Disc Test for Detecting Staphylococcus aureus Strains Producing Type A and Type C β-Lactamases

Staphylococcus aureus can produce β-lactamases capable of hydrolyzing penicillins and first-generation cephalosporins. The propensity of type A and type C β-lactamase-producing S. aureus (TAPSA and TCPSA) to hydrolyze cefazolin at a high inoculum is termed the cefazolin inoculum effect (CIE). Strains with a CIE have a theoretical risk of causing treatment failure and are unable to be detected routinely by most laboratories. We developed a high-performing yet straightforward β-lactamase disc test that identifies and differentiates both TAPSA and TCPSA and is suitable for routine diagnostic laboratory workflows. Clinical isolates of S. aureus resistant to penicillin were identified, and their blaZ genes were sequenced. MICs were determined at low and high inocula (5 × 10(5) CFU/mL and 5 × 10(7) CFU/mL), and isolates demonstrating a CIE were characterized.
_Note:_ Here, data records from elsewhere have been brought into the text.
(* ===== verification/FetchCacheTheorems.v ===== *)
(** * Web fetch: what the cache promises

    The cache is within its bounds after any operations, and a hit is what a
    reference cache without bounds holds under the key. *)

From S2P Require Import Prelude Ordering Utf8 KernelBase FetchAddress FetchUrl FetchData FetchHttp FetchBody FetchCache.
Local Open Scope tea_scope.

(** ** Entries without their access numbers *)

Definition stored (entry : CacheEntry) : FetchResult * Duration * N :=
  (ce_result entry, ce_expires_at entry, ce_logical_bytes entry).

Definition total_bytes (entries : gmap FetchCacheKey CacheEntry) : N :=
  map_fold (λ _ (entry : FetchResult * Duration * N) total, (entry.2 + total)%N) 0%N
    (stored <$> entries).

Lemma total_bytes_delete entries key entry :
  entries !! key = Some entry →
  total_bytes entries = (ce_logical_bytes entry + total_bytes (delete key entries))%N.
Proof.
  intros Hkey. unfold total_bytes. rewrite fmap_delete.
  rewrite (map_fold_delete_L _ _ key (stored entry) (stored <$> entries)); [done|lia|].
  by rewrite lookup_fmap, Hkey.
Qed.

Lemma total_bytes_insert entries key entry :
  entries !! key = None →
  total_bytes (<[key := entry]> entries) = (ce_logical_bytes entry + total_bytes entries)%N.
Proof.
  intros Hkey. unfold total_bytes. rewrite fmap_insert.
  rewrite map_fold_insert_L; [done|intros; lia|]. by rewrite lookup_fmap, Hkey.
Qed.

Lemma elem_of_btree_entries (entries : gmap FetchCacheKey CacheEntry) key entry :
  (key, entry) ∈ btree_entries cache_key_leb entries ↔ entries !! key = Some entry.
Proof. unfold btree_entries. rewrite elem_of_stable_sort. apply elem_of_map_to_list. Qed.

Lemma list_to_map_btree (entries : gmap FetchCacheKey CacheEntry) :
  list_to_map (btree_entries cache_key_leb entries) = entries.
Proof.
  unfold btree_entries. rewrite <- (list_to_map_to_list entries) at 2.
  apply list_to_map_proper; [|apply stable_sort_perm].
  rewrite stable_sort_perm. apply NoDup_fst_map_to_list.
Qed.

(** Numbering the entries anew changes their numbers only. *)
Lemma renumbered_stored entries : stored <$> renumbered entries = stored <$> entries.
Proof.
  rewrite <- (list_to_map_btree entries) at 2. unfold renumbered.
  rewrite <- !list_to_map_fmap. f_equal. rewrite fmap_imap.
  rewrite (imap_ext _ (λ _ entry, prod_map id stored entry)); [|by intros i []].
  apply imap_const.
Qed.

Lemma renumbered_lookup entries key entry :
  renumbered entries !! key = Some entry →
  ∃ before, entries !! key = Some before ∧ stored before = stored entry ∧
    (ce_last_access entry < N.of_nat (size entries))%N.
Proof.
  intros Hkey. assert (stored <$> entries !! key = Some (stored entry)) as Hstored.
  { rewrite <- lookup_fmap, <- renumbered_stored, lookup_fmap. by rewrite Hkey. }
  apply fmap_Some in Hstored as (before & Hbefore & Heq). exists before. split_and!; [done..|].
  unfold renumbered in Hkey. apply elem_of_list_to_map_2 in Hkey.
  apply list_elem_of_lookup in Hkey as [i Hi]. rewrite list_lookup_imap in Hi.
  destruct (btree_entries cache_key_leb entries !! i) as [[k e]|] eqn:Hentry; [|done].
  injection Hi as -> <-. simpl. apply lookup_lt_Some in Hentry.
  unfold btree_entries in Hentry. rewrite stable_sort_perm, length_map_to_list in Hentry. lia.
Qed.

(** ** The invariant *)

Section cache.
Context (policy_key_size : N) (config : FetchCacheConfig).

Notation entry_bytes := (entry_bytes policy_key_size).

(** Every entry accounts for its bytes and was used before the next access;
    the total is theirs. *)
Record cache_accounts (state : CacheState) : Prop := mk_cache_accounts {
  ca_bytes : cst_logical_bytes state = total_bytes (cst_entries state);
  ca_entries key entry :
    cst_entries state !! key = Some entry →
    ce_logical_bytes entry = entry_bytes key (ce_result entry) ∧
    (ce_logical_bytes entry <= fcc_entry_bytes config)%N
}.

Record cache_bounds (state : CacheState) : Prop := mk_cache_bounds {
  cb_accounts : cache_accounts state;
  cb_count : (N.of_nat (size (cst_entries state)) <= fcc_entries config)%N;
  cb_total : (cst_logical_bytes state <= fcc_total_bytes config)%N
}.

(** [state'] holds some of the entries of [state]. *)
Definition shrinks (state state' : CacheState) : Prop :=
  stored <$> cst_entries state' ⊆ stored <$> cst_entries state ∧
  (cst_logical_bytes state' <= cst_logical_bytes state)%N ∧
  size (cst_entries state') ≤ size (cst_entries state).

#[local] Instance shrinks_refl : Reflexive shrinks.
Proof. intros state. by split_and!. Qed.
#[local] Instance shrinks_trans : Transitive shrinks.
Proof.
  intros s1 s2 s3 (H1 & H2 & H3) (H4 & H5 & H6). split_and!; [by etrans|lia|lia].
Qed.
A semimechanistic model was established to describe differential hydrolysis patterns, and candidate models were iteratively assessed using area-under-the-curve analysis from competitor receiver operating characteristic (ROC) curves. Biomarker thresholds were derived from Youdon index-derived optimal cutoff values. Genetic analysis of 99 isolates identified 26 TAPSA isolates and 45 TCPSA isolates. The model best differentiating TAPSA from non-TAPSA utilized cefazolin-to-cephalothin ratio analysis (sensitivity, 96.2%; specificity, 98.6%). The model best differentiating TCPSA from non-TCPSA incorporated cefazolin, cephalothin, and oxacillin (sensitivity, 88.6%; specificity, 96.6%). TAPSA and TCPSA can be differentiated using three antibiotic discs on a single agar plate. The test has potential value in typing the β-lactamase type from isolates from patients that are candidates for or have failed cefazolin therapy. IMPORTANCE The key significance of this article is that it details a straightforward method of performing a disc test that can differentiate Staphylococcus aureus isolates that are likely to be associated with a cefazolin inoculum effect and theoretical risk of cefazolin treatment failure from isolates that are less likely to be associated with a cefazolin inoculum effect.